Just reading any old Enid Blyton reflects how, not only accepted, but rated and applauded such exiles were. Someone does something you judge to be wrong and you stop speaking to them for a period of time (days, weeks or even months) and be sure to actively ignore them too if they try to approach you. This is a celebrated technique with certain sections of society and it was only the other day that I connected the dots between my family’s boarding school history and this form of punishment that is so frequently and unkindly used.
I have lost count of the number of times I have been exiled. I now no longer attempt repatriation in the way I used to. I know someday there will be contact and no mention of the exile, or the reasons for it, will take place. This is the acceptance I have had to reach if I want both to stay sane and also to remain at least distantly connected to certain family members.
It is no wonder that I ‘over talk’, I wish to resolve things even if that is uncomfortable and messy and sometimes difficult. I will stay up all night with you or have the conversation on repeat for endless days or, even if it is too hard, I will at least tell you that I need space or time or a break until we broach the issue again. What I won’t do is ignore you and when we finally speak again pretend it’s never happened. I have ghosted people in the past, habits were trained into me, but fundamentally if I love you, I will fight for us.
Silence of this kind is toxic.
When my father died nearly a decade ago, my kids were both under five. They heard me say I was going to view my father’s body and asked to come too. I didn’t know the best thing to do, would this be healthy or traumatic? So I phone the undertaker and asked their advice. They told me that as the children had asked, the should come. They sagely said, children will make up far worse things in their head, if they are told they can’t, than the actual reality.
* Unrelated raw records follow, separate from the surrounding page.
(** * VoiceCraft first-run installer: a shallow embedding of [SetupManager]

    The development follows the R2 archive installer (the [SetupManager]
    class with [fetchManifest], [downloadFileWithResume], [verifyChecksum],
    [extractZip], [downloadAndInstallArchive], [runSetup], [isSetupComplete]
    and [checkSystem]), the launch gate [needsSetup] of [electron/main.js]
    and the older [checkSystem] of [electron/setup.js].

    Conventions of the embedding:
    - a file, an HTTP body and a chunk are [string]s (one [ascii] per byte);
    - the file system is a finite map from path to content;
    - a JavaScript number is an integer ([Z]) or a rational ([Q]) computed
      exactly; where [parseInt] can give [NaN] the value is an [option];
    - a promise is a function of the world returning an [outcome]:
      resolved, rejected with an error, or never settled;
    - everything the host decides (network answers, child processes,
      [path.join], [JSON.parse], the clock) is a field of a [Host] record. *)

From Stdlib Require Import ZArith QArith Qround Lia List Bool Ascii String Sorted.
From stdpp Require Import gmap strings.
Import ListNotations.

Local Open Scope string_scope.
Local Open Scope Z_scope.

(** ** SHA-256 ([crypto.createHash('sha256')], FIPS 180-4) on 32-bit words
    kept in [Z]. *)

Module Sha256.

Definition mask32 : Z := 0xFFFFFFFF.
Definition w32 (x : Z) : Z := Z.land x mask32.
Definition add32 (x y : Z) : Z := w32 (x + y).
Definition not32 (x : Z) : Z := Z.lxor x mask32.
Definition rotr (n x : Z) : Z :=
  Z.lor (Z.shiftr x n) (w32 (Z.shiftl x (32 - n))).
(** X13.  [Rand3DElastic] needs at least two spatial axes: called with a
    spatial size of fewer axes, every call whose decision draw is below
    [prob] raises [IndexError] in the offset loop ([grid[i]] for [i] up to
    2 on a grid with at most two rows), whatever the image. *)
Theorem Rand3DElastic_needs_two_axes
    (create_rotate create_shear create_translate create_scale : nat → params → matrix)
    (gaussian_filter : list nat → list Qc → Qc → list Qc)
    (self : Rand3DElastic) (img : array) (spatial_size : list nat)
    (mode : interp_mode) :
  (length spatial_size < 2)%nat →
  unit_samples (r3_R self) (cursor (r3_R self)) < r3_prob self →
  (Rand3DElastic_call create_rotate create_shear create_translate
     create_scale gaussian_filter self img spatial_size mode).2
  = Raise IndexError.
Proof.
  intros Hlen Hdo. unfold Rand3DElastic_call, Rand3DElastic_randomize, R_rand.
  assert (Qc_ltb (unit_samples (r3_R self) (cursor (r3_R self))) (r3_prob self)
          = true) as -> by (by apply bool_decide_eq_true_2).
  cbn [r3_do_transform r3_rand_offset R_uniform_array R_uniform fst snd].
  rewrite add_smoothed_offsets_short; [done| lia |].
  rewrite create_grid_rows_length. lia.
Qed.

(** X13 at the spatial size (4,), [prob = 1] and a source whose unit
    samples are 3/4. *)
Lemma Rand3DElastic_needs_two_axes_witness :
  (Rand3DElastic_call not_invoked not_invoked not_invoked not_invoked
     (λ _ o _, o)
     (Rand3DElastic_init (1, 1) (1, 1) 1 [None] [None] [None] [None] zeros
        false None constant_source constant_source)
     img22 [4]%nat bilinear).2
  = Raise IndexError.
Proof.
  apply (Rand3DElastic_needs_two_axes not_invoked not_invoked not_invoked
           not_invoked (λ _ o _, o)
           (Rand3DElastic_init (1, 1) (1, 1) 1 [None] [None] [None] [None]
              zeros false None constant_source constant_source)
           img22 [4]%nat bilinear).
  - simpl. lia.
  - reflexivity.
Defined.

Lemma add_smoothed_offsets_rows
    (gaussian_filter : list nat → list Qc → Qc → list Qc)
    (self : Rand3DElastic) offset g i n :
  (i + n ≤ length offset)%nat → (i + n ≤ length (rows g))%nat →
  ∃ g',
    add_smoothed_offsets gaussian_filter self offset g i n = Ok g'
    ∧ spatial g' = spatial g
    ∧ length (rows g') = length (rows g)
    ∧ (∀ j, (j < i ∨ i + n ≤ j)%nat → rows g' !! j = rows g !! j)
    ∧ (∀ j r o, (i ≤ j < i + n)%nat →
         rows g !! j = Some r → offset !! j = Some o →
         rows g' !! j
         = Some (zip_with (λ x y, nadd x (Fin (y * r3_magnitude self))) r
                   (gaussian_filter (spatial g) o (r3_sigma self)))).
Proof.
  revert g i. induction n as [|n IH]; intros g i Ho Hg.
  - exists g. simpl. repeat split; try done. intros j r o Hj. lia.
  - simpl.
    destruct (lookup_lt_is_Some_2 offset i) as [o Hoi]; [lia|].
    destruct (lookup_lt_is_Some_2 (rows g) i) as [r Hri]; [lia|].
    rewrite Hoi, Hri.
    set (r' := zip_with _ r _).
    destruct (IH (mkTensor (spatial g) (<[i := r']> (rows g))) (S i))
      as (g' & -> & Hsp & Hlen & Hout & Hin).
    { lia. }
    { simpl. rewrite length_insert. lia. }
    simpl in Hsp, Hlen, Hout, Hin. rewrite length_insert in Hlen.
    exists g'. split; [done|]. split; [done|]. split; [done|]. split.
    + intros j Hj. rewrite Hout by lia.
      apply list_lookup_insert_ne. lia.
    + intros j rj oj Hj Hrj Hoj. destruct (decide (j = i)) as [->|Hne].
      * rewrite Hout by lia. rewrite list_lookup_insert_eq by lia.
        rewrite Hri in Hrj. rewrite Hoi in Hoj.
        injection Hrj as <-. injection Hoj as <-. done.
      * apply Hin; [lia| |done].
        by rewrite list_lookup_insert_ne by lia.
Qed.

(** X14.  The offset loop of [Rand3DElastic.__call__] on a grid with at
    least three rows and an offset field of three rows: the first three
    rows of the grid gain the smoothed offsets times the magnitude, every
    other row and the shape are kept.  For a grid of three spatial axes the
    row left alone is the homogeneous one; for a grid of two spatial axes
    the third row written is the homogeneous row itself. *)
Theorem Rand3DElastic_offset_rows
    (gaussian_filter : list nat → list Qc → Qc → list Qc)
    (self : Rand3DElastic) (offset : list (list Qc)) (g : tensor) :
  length offset = 3%nat → (3 ≤ length (rows g))%nat →
  ∃ g',
    add_smoothed_offsets gaussian_filter self offset g 0 3 = Ok g'
    ∧ spatial g' = spatial g
    ∧ length (rows g') = length (rows g)
    ∧ (∀ j, (3 ≤ j)%nat → rows g' !! j = rows g !! j)
    ∧ (∀ j r o, (j < 3)%nat →
         rows g !! j = Some r → offset !! j = Some o →
         rows g' !! j
         = Some (zip_with (λ x y, nadd x (Fin (y * r3_magnitude self))) r
                   (gaussian_filter (spatial g) o (r3_sigma self)))).
Proof.
  intros Ho Hg.
  destruct (add_smoothed_offsets_rows gaussian_filter self offset g 0 3)
    as (g' & Hres & Hsp & Hlen & Hout & Hin); [simpl; lia | simpl; lia |].
  exists g'. split; [done|]. split; [done|]. split; [done|]. split.
  - intros j Hj. apply Hout. lia.
  - intros j r o Hj. apply Hin. lia.
Qed.

(** X14 on the identity grid of size (2,2), whose third row is the
    homogeneous one: with the offsets [1] left as they are by the filter
    and the magnitude 1, the homogeneous row becomes [2]. *)
Lemma Rand3DElastic_offset_rows_witness :
  ∃ g',
    add_smoothed_offsets (λ _ o _, o)
      (Rand3DElastic_init (1, 1) (1, 1) 1 [None] [None] [None] [None] zeros
         false None constant_source constant_source)
      (replicate 3 (replicate 4 1)) (create_grid [2;2]%nat) 0 3 = Ok g'
    ∧ rows g' !! 2%nat = Some (replicate 4 (qz 2)).
Proof.
  destruct (Rand3DElastic_offset_rows (λ _ o _, o)
              (Rand3DElastic_init (1, 1) (1, 1) 1 [None] [None] [None] [None]
                 zeros false None constant_source constant_source)
              (replicate 3 (replicate 4 1)) (create_grid [2;2]%nat))
    as (g' & Hres & _ & _ & _ & Hin); [reflexivity | simpl; lia |].
  exists g'. split; [exact Hres|].
  rewrite (Hin 2%nat (replicate 4 (Fin 1)) (replicate 4 1));
    [|lia|reflexivity|reflexivity].
  f_equal. apply (bool_decide_unpack _). vm_compute. exact I.
Defined.

(** The draws of one [RandDeformGrid.__call__]: the offset field, then the
    magnitude. *)
Lemma RandDeformGrid_call_source
    (create_control_grid : list nat → list nat → tensor)
    (self : RandDeformGrid) (spatial_size : list nat) :
  let control :=
    spatial (create_control_grid spatial_size (rdg_spacing self)) in
  rdg_R (RandDeformGrid_call create_control_grid self spatial_size).1
  = advance
      (advance (rdg_R self) (numel (length control :: control))
         (DNormal (length control :: control)))
      1 (DUniform (rdg_magnitude self).1 (rdg_magnitude self).2 []).
Proof. done. Qed.

(** X15.  The draws of one call of [Rand2DElastic].  The transform's own
    source gives exactly one value, the decision [rand()].  When the
    decision is true the deformation sampler draws a standard-normal field
    of shape [(D', *control)] for a control grid of spatial shape [control]
    with [D'] axes, then one magnitude [uniform(magnitude_range)], and the
    affine sampler draws one [uniform(-f, f)] per bound in the order rotate,
    shear, translate, scale, unless the perturbation of the control grid
    failed; when the decision is false neither nested sampler is used. *)
Theorem Rand2DElastic_call_draws
    (create_rotate create_shear create_translate create_scale : nat → params → matrix)
    (create_control_grid : list nat → list nat → tensor)
    (interpolate_bicubic : tensor → list nat → tensor)
    (self : Rand2DElastic) (img : array) (spatial_size : list nat)
    (mode : interp_mode) :
  let R := r2_R self in
  let D := r2_deform_grid self in
  let G := r2_rand_affine_grid self in
  let do := Qc_ltb (unit_samples R (cursor R)) (r2_prob self) in
  let control :=
    spatial (create_control_grid spatial_size (rdg_spacing D)) in
  let deformed := RandDeformGrid_call create_control_grid D spatial_size in
  let sampled :=
    do && match deformed.2 with Ok _ => true | Raise _ => false end in
  let fs := axis_bounds (rag_rotate_range G) ++ axis_bounds (rag_shear_range G)
            ++ axis_bounds (rag_translate_range G)
            ++ axis_bounds (rag_scale_range G) in
  let self' :=
    (Rand2DElastic_call create_rotate create_shear create_translate
       create_scale create_control_grid interpolate_bicubic
       self img spatial_size mode).1 in
  r2_R self' = advance R 1 DRand
  ∧ r2_do_transform self' = do
  ∧ drawn (rdg_R (r2_deform_grid self'))
    = drawn (rdg_R D)
      ++ (if do
          then [DNormal (length control :: control);
                DUniform (rdg_magnitude D).1 (rdg_magnitude D).2 []]
          else [])
  ∧ cursor (rdg_R (r2_deform_grid self'))
    = (cursor (rdg_R D)
       + (if do then numel (length control :: control) + 1 else 0))%nat
  ∧ drawn (rag_R (r2_rand_affine_grid self'))
    = drawn (rag_R G) ++ (if sampled then uniform_draws fs else [])
  ∧ cursor (rag_R (r2_rand_affine_grid self'))
    = (cursor (rag_R G) + (if sampled then length fs else 0))%nat.
Proof.
  intros R D G do control deformed sampled fs self'.
  subst self' sampled deformed.
  pose proof (RandDeformGrid_call_source create_control_grid D spatial_size)
    as Hsrc. cbv zeta in Hsrc. fold control in Hsrc.
  unfold Rand2DElastic_call, Rand2DElastic_randomize, R_rand.
  cbn [r2_do_transform r2_rand_affine_grid r2_deform_grid r2_resampler
       r2_prob r2_R].
  fold R D G do. destruct do eqn:Hdo.
  - destruct (RandDeformGrid_call create_control_grid D spatial_size)
      as [dg [grid|e]].
    + unfold RandAffineGrid_call.
      cbn [fst snd r2_R r2_do_transform r2_deform_grid r2_rand_affine_grid andb]
        in *.
      rewrite RandAffineGrid_randomize_source. fold fs.
      rewrite Hsrc. cbn [cursor drawn advance]. rewrite <- !app_assoc.
      repeat split; try done; lia.
    + cbn [fst snd r2_R r2_do_transform r2_deform_grid r2_rand_affine_grid andb]
        in *.
      rewrite Hsrc. cbn [cursor drawn advance].
      rewrite <- !app_assoc, app_nil_r, Nat.add_0_r.
      repeat split; try done; lia.
  - cbn [fst snd r2_R r2_do_transform r2_deform_grid r2_rand_affine_grid andb].
    by rewrite !app_nil_r, !Nat.add_0_r.
Qed.

(** ** Basic slicing *)

Lemma flat_map_seq_length {A} (g : nat → list A) n s c :
  (∀ k, (s ≤ k < s + c)%nat → length (g k) = n) →
  length (flat_map g (seq s c)) = (c * n)%nat.
Proof.
  revert s. induction c as [|c IH]; intros s Hg; [done|].
  simpl. rewrite length_app, Hg by lia. rewrite IH; [done|].
  intros k Hk. apply Hg. lia.
Qed.

Lemma flat_map_seq_lookup {A} (g : nat → list A) n s c i j :
  (∀ k, (s ≤ k < s + c)%nat → length (g k) = n) →
  (i < c)%nat → (j < n)%nat →
  flat_map g (seq s c) !! (i * n + j)%nat = g (s + i)%nat !! j.
Proof.
  revert s i. induction c as [|c IH]; intros s i Hg Hi Hj; [lia|].
  simpl. destruct i as [|i].
  - rewrite lookup_app_l by (rewrite Hg; lia). simpl. by rewrite Nat.add_0_r.
  - rewrite lookup_app_r by (rewrite Hg; simpl; lia).
    rewrite Hg by lia.
    replace (S i * n + j - n)%nat with (i * n + j)%nat by (simpl; lia).
    rewrite IH; [|intros k Hk; apply Hg; lia|lia|done].
    by replace (S s + i)%nat with (s + S i)%nat by lia.
Qed.

Lemma chunk_length {A} (row : list A) n d i :
  length row = (d * n)%nat → (i < d)%nat →
  length (take n (drop (i * n) row)) = n.
Proof.
  intros Hrow Hi. rewrite length_take, length_drop, Hrow. nia.
Qed.

Lemma chunk_lookup {A} (row : list A) n i j :
  (j < n)%nat → take n (drop (i * n) row) !! j = row !! (i * n + j)%nat.
Proof. intros Hj. by rewrite lookup_take_lt, lookup_drop. Qed.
Such great wisdom that I have carried across many life moments with my kids and is so pertinent here too. The silences I have endured from childhood on, have meant that I have imagined the worst of feelings being thought about me. The reality of a tough confrontation always ends with a deeper understanding of each other, often more compassion and a broader perspective. Toxic silence just leaves a chasm of darkness and imaginings that linger and swirl.
I think the patterns are too hard to break in my family but I’m grateful to recognise their origins and my reactions. I am sensitive to even brief withdrawals of friendship and affection, easily triggered from this conditioning, but awareness is everything and now I can talk myself through it more sanely.
And as with all of these dynamic challenges
I am grateful for the gifts they bring, everything I have suffered through brings me greater soul wisdom and deeper expansion of my understanding and compassion for other’s stories. I am a better human because if it all.